_AIM OF THE EXERCISE:_ Start at the line in the entries below that contains "On well-formed strings, containing", stop at the line that contains "rewrite Ha, Hn in Hv. injection Hv as ->.", and output exactly the lines in that span, both ends included.

========

(** * Smart farming controller: sensor validation, irrigation decision, safety supervisor

    A shallow embedding of the control core of the ESP32 smart farming
    firmware, and the properties of its specification that concern it.

    Two build variants are embedded, each in a module of its own:
    - [SmartFarmingOnline]: MainCode/smart_farming_online.ino, with the whole
      control cycle ([loop]) and everything it calls that touches the
      irrigation, validation or safety state;
    - [Online]: MainCode/online/online.ino, for the functions in which it
      differs and that the properties below mention ([readSensors],
      [validateSensorReadings], [controlIrrigation], [startIrrigation],
      [stopIrrigation]).

    Conventions of the embedding.
    - The firmware is built for the setup type that config.h selects
      (POTENTIOMETER_IOT: DHT22, no LDR, LCD 1602, potentiometer control).
    - [int] and [long] are 32-bit on the ESP32; they are integers of [Z] and
      every arithmetic operation is followed by its wrap-around ([wrap_int]).
      [unsigned long] is [Z] modulo 2^32 ([wrap_ulong]).
    - [float] values are exact rationals ([Q]); a DHT reading is [None] when
      the driver reports NaN.  Binary rounding is not modelled.
    - The globals are one [Machine]: the two structs, [currentTime] and the
      output latch of the relay pin.  A function of the firmware is a command
      [Cmd]: it maps a machine to the next machine and the list of relay
      writes it performed.
    - Display, serial, WiFi, cloud, OTA, LED and logging code writes none of
      the fields kept here and is left out, with the struct fields that only
      it uses (wifiConnected, lastDisplayUpdate, lastDataTransmission,
      lastWiFiCheck, displayScreen, transmissionErrors, adafruitIOErrors and
      the two status strings). *)

From Stdlib Require Import ZArith QArith Bool List String Lia.
Import ListNotations.

Local Open Scope Z_scope.

(* ========================================================================= *)
(** ** Machine integers *)
(* ========================================================================= *)

Definition INT_MIN : Z := -2147483648.
Definition INT_MAX : Z := 2147483647.

(** Wrap-around of a 32-bit two's complement [int] / [long]. *)
Definition wrap_int (z : Z) : Z := (z + 2147483648) mod 4294967296 - 2147483648.
Lemma sequence_occs_sub ki labels o :
  In o (sequence_occs ki labels) -> occ_subindex o <> None.
Proof.
  unfold sequence_occs. rewrite in_flat_map. intros ([l|ls] & _ & Hin);
    eapply seq_occs_sub, Hin.
Qed.

Lemma rows_of_Row2 e occs :
  (forall o, In o occs -> occ_subindex o = None) ->
  forallb is_Row2 (rows_of e occs) = true.
Proof.
  intros Hflat. apply forallb_forall. intros r Hr.
  apply in_map_iff in Hr as (o & <- & Ho). unfold occ_row.
  rewrite (Hflat o Ho). reflexivity.
Qed.

Lemma rows_of_Row3 e occs :
  (forall o, In o occs -> occ_subindex o <> None) ->
  forallb is_Row3 (rows_of e occs) = true.
Proof.
  intros Hsub. apply forallb_forall. intros r Hr.
  apply in_map_iff in Hr as (o & <- & Ho). unfold occ_row.
  specialize (Hsub o Ho). destruct (occ_subindex o); [reflexivity | congruence].
Qed.

(** The items [items] are all of the kind [kind]. *)
Definition all_of_kind (kind : string) (items : list (string * h5obj)) : Prop :=
  forall key d, In (key, H5Dataset d) items -> is_keylike key = true -> dtype d = kind.
(** The flags of a carving grid. *)
Definition visited (grid : cgrid) (p : Z * Z) : Prop :=
  ∃ c, entry grid p = Some (Some c).
Definition cflag (grid : cgrid) : flags := λ p d,
  ∃ c, entry grid p = Some (Some c) ∧ directions c !! Z.to_nat d = Some 1.

(** Weights to count with: visited cells, unvisited entries, and the open
    East and South flags (one per passage between two cells). *)
Definition flag_weight (c : cell) (d : nat) : nat :=
  if bool_decide (directions c !! d = Some 1) then 1 else 0.
Definition pair_weight (c : cell) : nat := (flag_weight c 1 + flag_weight c 2)%nat.
Definition visit_weight (oc : option cell) : nat := if oc is Some _ then 1 else 0.
Definition hole_weight (oc : option cell) : nat := if oc is Some _ then 0 else 1.
Definition opair_weight (oc : option cell) : nat := if oc is Some c then pair_weight c else 0.

(** *** Lists of cells, as the functions return and receive them *)

(** The flags of a list of cells. *)
Definition lflag (cells : list cell) : flags := λ p d,
  ∃ c, c ∈ cells ∧ position c = p ∧ directions c !! Z.to_nat d = Some 1.

(** A Grid: every cell lies inside and has four flags, every coordinate
    has a cell, and no coordinate has two. *)
Record is_grid (width height : Z) (cells : list cell) : Prop := {
  grid_inside : ∀ c, c ∈ cells →
                  inb width height (position c) ∧ length (directions c) = 4%nat;
  grid_covers : ∀ p, inb width height p → ∃ c, c ∈ cells ∧ position c = p;
  grid_nodup : NoDup (position <$> cells)
}.

(** The passage graph is connected. *)
Definition connected (width height : Z) (cells : list cell) : Prop :=
  ∀ p q, inb width height p → inb width height q →
         rtc (passage width height (lflag cells)) p q.

(** The first cell of the list at a coordinate. *)
Definition cell_at (cells : list cell) (p : Z * Z) : option cell :=
  head (filter (λ c, position c = p) cells).

Definition flag_open (c : cell) (d : Z) : bool :=
  bool_decide (directions c !! Z.to_nat d = Some 1).

(** The passage from [c] in direction [d] is open on both sides. *)
Definition pair_open (cells : list cell) (c : cell) (d : Z) : bool :=
  flag_open c d &&
  match cell_at cells (nbr (position c) d) with
  | Some c' => flag_open c' (opp d)
  | None => false
  end.

(** The number of passages open on both sides; each is counted at its
    western or northern cell. *)
Definition passage_pairs (cells : list cell) : nat :=
  sum_list_with (λ c, (if pair_open cells c 1 then 1 else 0)
                      + (if pair_open cells c 2 then 1 else 0))%nat cells.

(** The local grid of [add_loops] and [find_farthest_cell] refers, at every
    coordinate, to a cell of the list that lies there. *)
Definition indexes (width height : Z) (grid : list (list (option nat)))
    (cells : list cell) : Prop :=
  shape width height grid ∧
  ∀ p, inb width height p →
    ∃ i c, entry grid p = Some (Some i) ∧ cells !! i = Some c ∧ position c = p.

(** A cell with the flag of direction [d] set. *)
Definition opened (c : cell) (d : Z) : cell :=
  Cell (position c) (<[Z.to_nat d := 1]> (directions c)).

(** A cell of [visited] still to be reached counts one. *)
Definition unseen_weight (b : bool) : nat := if b then 0 else 1.

(** Symmetry as the data model words it: towards a neighbour inside the
    grid a flag is open exactly when the neighbour's opposite flag is, and
    no flag is open towards the outside. *)
Definition symmetric (width height : Z) (cells : list cell) : Prop :=
  ∀ a d, a ∈ cells → 0 ≤ d < 4 →
    (inb width height (nbr (position a) d) →
     ∀ b, b ∈ cells → position b = nbr (position a) d →
       (directions a !! Z.to_nat d = Some 1
        ↔ directions b !! Z.to_nat (opp d) = Some 1))
    ∧ (¬ inb width height (nbr (position a) d) →
       directions a !! Z.to_nat d ≠ Some 1).

(** The 1x5 maze: one column, every cell open towards the next row. *)
Definition corridor : list cell :=
  [Cell (0, 0) [0; 0; 1; 0]; Cell (0, 1) [1; 0; 1; 0]; Cell (0, 2) [1; 0; 1; 0];
   Cell (0, 3) [1; 0; 1; 0]; Cell (0, 4) [1; 0; 0; 0]].

(** The 5x1 maze: one row, every cell open towards the next column. *)
Definition corridor_row : list cell :=
  [Cell (0, 0) [0; 1; 0; 0]; Cell (1, 0) [0; 1; 0; 1]; Cell (2, 0) [0; 1; 0; 1];
   Cell (3, 0) [0; 1; 0; 1]; Cell (4, 0) [0; 0; 0; 1]].

(** The floats 0.5 and 1.0. *)
Definition float_half : spec_float := S754_finite false 4503599627370496 (-53).
Definition float_one : spec_float := S754_finite false 4503599627370496 (-52).
(** * vault-ctf: the access-control core of [index.js]

    A shallow embedding of the resolvers ([root.login], [root.vaultItems],
    [root.publicVaultItems], [root.searchVault], [root.createVaultItem],
    [root.makeVaultItemPublic]) and of [authMiddleware], followed by the
    properties the specification states about them.

    Modelling choices.
    - JavaScript numbers that the program uses as identifiers, counts and
      timestamps are integers; they are modelled by [Z]. The program's
      own arithmetic ([vault.length + 1], the expiry) stays far below 2^53,
      where it is exact; [parseInt], which can be given any numeral,
      rounds as the language does ([to_number]). [NaN] and the infinities,
      which only [parseInt] can produce here, are [None].
    - A JavaScript string is modelled by the [string] of the bytes of its
      UTF-8 encoding, which is what a string literal of this file denotes.
      On well-formed strings, containing and starting with a string mean
      the same on these bytes as on the characters; only [parseInt], which
      looks for white space, depends on the encoding.
    - The two module-level arrays [users] and [vault] form the state [Db];
      a resolver is a function from a state to a result and a new state, a
      [throw] is the result [Throw] and leaves the state as it is at that
      point.
    - [process.env] and the [jsonwebtoken] package are outside the
      program: they are the fields of the classes [Env] and [Jwt].
    - [console.error] only writes to the log and is left out. *)

From Stdlib Require Import ZArith Ascii String.
From stdpp Require Import base numbers list strings.
(** X3.  In strict mode a string whose value does not begin with ko:// is
    never rewritten, whether the builder supports it or not. *)
Theorem strict_leaves_unprefixed docs p n :
  node_at p docs = Some n →
  strings.HasPrefix (Value n) koPrefix = false →
  Value_at p
    (docs_after (ImageReferences builder publisher completion iteration docs true)) =
  Some (Value n).
Proof.
  intros Hn Hpre. rewrite Value_at_frame.
  { unfold Value_at. by rewrite Hn. }
  intros q Hq Ha. exfalso.
  pose proof (walked_valid _ _ _ Hq) as Hv. unfold valid in Hv.
  rewrite Ha, Hn in Hv. injection Hv as ->.
  apply walked_qualifies in Hq as [_ Hq]. rewrite Hq in Hpre; done.
Qed.

(** When ImageReferences returns nil. *)
Lemma err_None_iff docs strict :
  err (ImageReferences builder publisher completion iteration docs strict) = None ↔
  (strict = true → ∀ q, q ∈ walked strict docs → supported builder q = true) ∧
  (∀ q, q ∈ walked strict docs → supported builder q = true →
        ∃ d, outcome builder publisher (bare q) = inr d).
Proof.
  destruct (collect builder strict ∅ (pointers docs)) as [e|refs] eqn:Hc.
  { split.
    - unfold ImageReferences. by rewrite Hc.
    - intros [Hsup _].
      destruct (proj1 (collect_fails builder strict docs)) as (Hst & q & Hq & Hs); [eauto|].
      rewrite (Hsup Hst q Hq) in Hs. done. }
  pose proof Hc as (_ & _ & Hsup)%collect_inr.
  pose proof Hc as (Hget & Hidx & Hsome)%collect_index.
  assert (∀ q, q ∈ walked strict docs → supported builder q = true →
               is_Some (refs !! bare q)) as Hkey.
  { intros q Hq Hs. apply Hsome. intros Hnil.
    assert (q ∈ filter (collected builder (bare q)) (walked strict docs)) as Hqf
      by (apply list_elem_of_filter; by split).
    rewrite Hnil in Hqf. by apply elem_of_nil in Hqf. }
  destruct (first_err (build_all builder publisher completion refs)) as [e|] eqn:He.
  - rewrite (ImageReferences_failure _ _ _ _ _ _ _ _ Hc He). simpl.
    split; [done|]. intros [_ Hok]. exfalso.
    unfold build_all in He.
    destruct (foldl_run builder publisher (completion (map_to_list refs).*1)
                (mkGroup ∅ None [])) as (_ & He' & _).
    rewrite He' in He. simpl in He.
    apply head_omap_Some in He as (l1 & r0 & l2 & Hl & Hf & _).
    assert (r0 ∈ completion (map_to_list refs).*1) as Hr0
      by (rewrite Hl; apply elem_of_app; right; by left).
    apply (keys_spec completion completion_perm) in Hr0 as [l Hlr].
    destruct (Hidx _ _ Hlr) as [-> Hne].
    destruct (filter (collected builder r0) (walked strict docs)) as [|q l'] eqn:Hfl; [done|].
    assert (q ∈ filter (collected builder r0) (walked strict docs)) as Hq
      by (rewrite Hfl; by left).
    apply list_elem_of_filter in Hq as [[Hb Hs] Hq].
    destruct (Hok q Hq Hs) as [d Hd]. unfold failure in Hf.
    rewrite Hb in Hd. rewrite Hd in Hf. done.
  - destruct (ImageReferences_success _ _ _ _ completion_perm iteration_perm _ _ _ Hc He)
      as (Hsm & ->). simpl. split; [|done]. intros _. split; [done|].
    intros q Hq Hs. destruct (Hsm _ (Hkey q Hq Hs)) as (d & Hd & _). eauto.
Qed.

========

_ANSWER BOX:_
      On well-formed strings, containing and starting with a string mean
      the same on these bytes as on the characters; only [parseInt], which
      looks for white space, depends on the encoding.
    - The two module-level arrays [users] and [vault] form the state [Db];
      a resolver is a function from a state to a result and a new state, a
      [throw] is the result [Throw] and leaves the state as it is at that
      point.
    - [process.env] and the [jsonwebtoken] package are outside the
      program: they are the fields of the classes [Env] and [Jwt].
    - [console.error] only writes to the log and is left out. *)

From Stdlib Require Import ZArith Ascii String.
From stdpp Require Import base numbers list strings.
(** X3.  In strict mode a string whose value does not begin with ko:// is
    never rewritten, whether the builder supports it or not. *)
Theorem strict_leaves_unprefixed docs p n :
  node_at p docs = Some n →
  strings.HasPrefix (Value n) koPrefix = false →
  Value_at p
    (docs_after (ImageReferences builder publisher completion iteration docs true)) =
  Some (Value n).
Proof.
  intros Hn Hpre. rewrite Value_at_frame.
  { unfold Value_at. by rewrite Hn. }
  intros q Hq Ha. exfalso.
  pose proof (walked_valid _ _ _ Hq) as Hv. unfold valid in Hv.
  rewrite Ha, Hn in Hv. injection Hv as ->.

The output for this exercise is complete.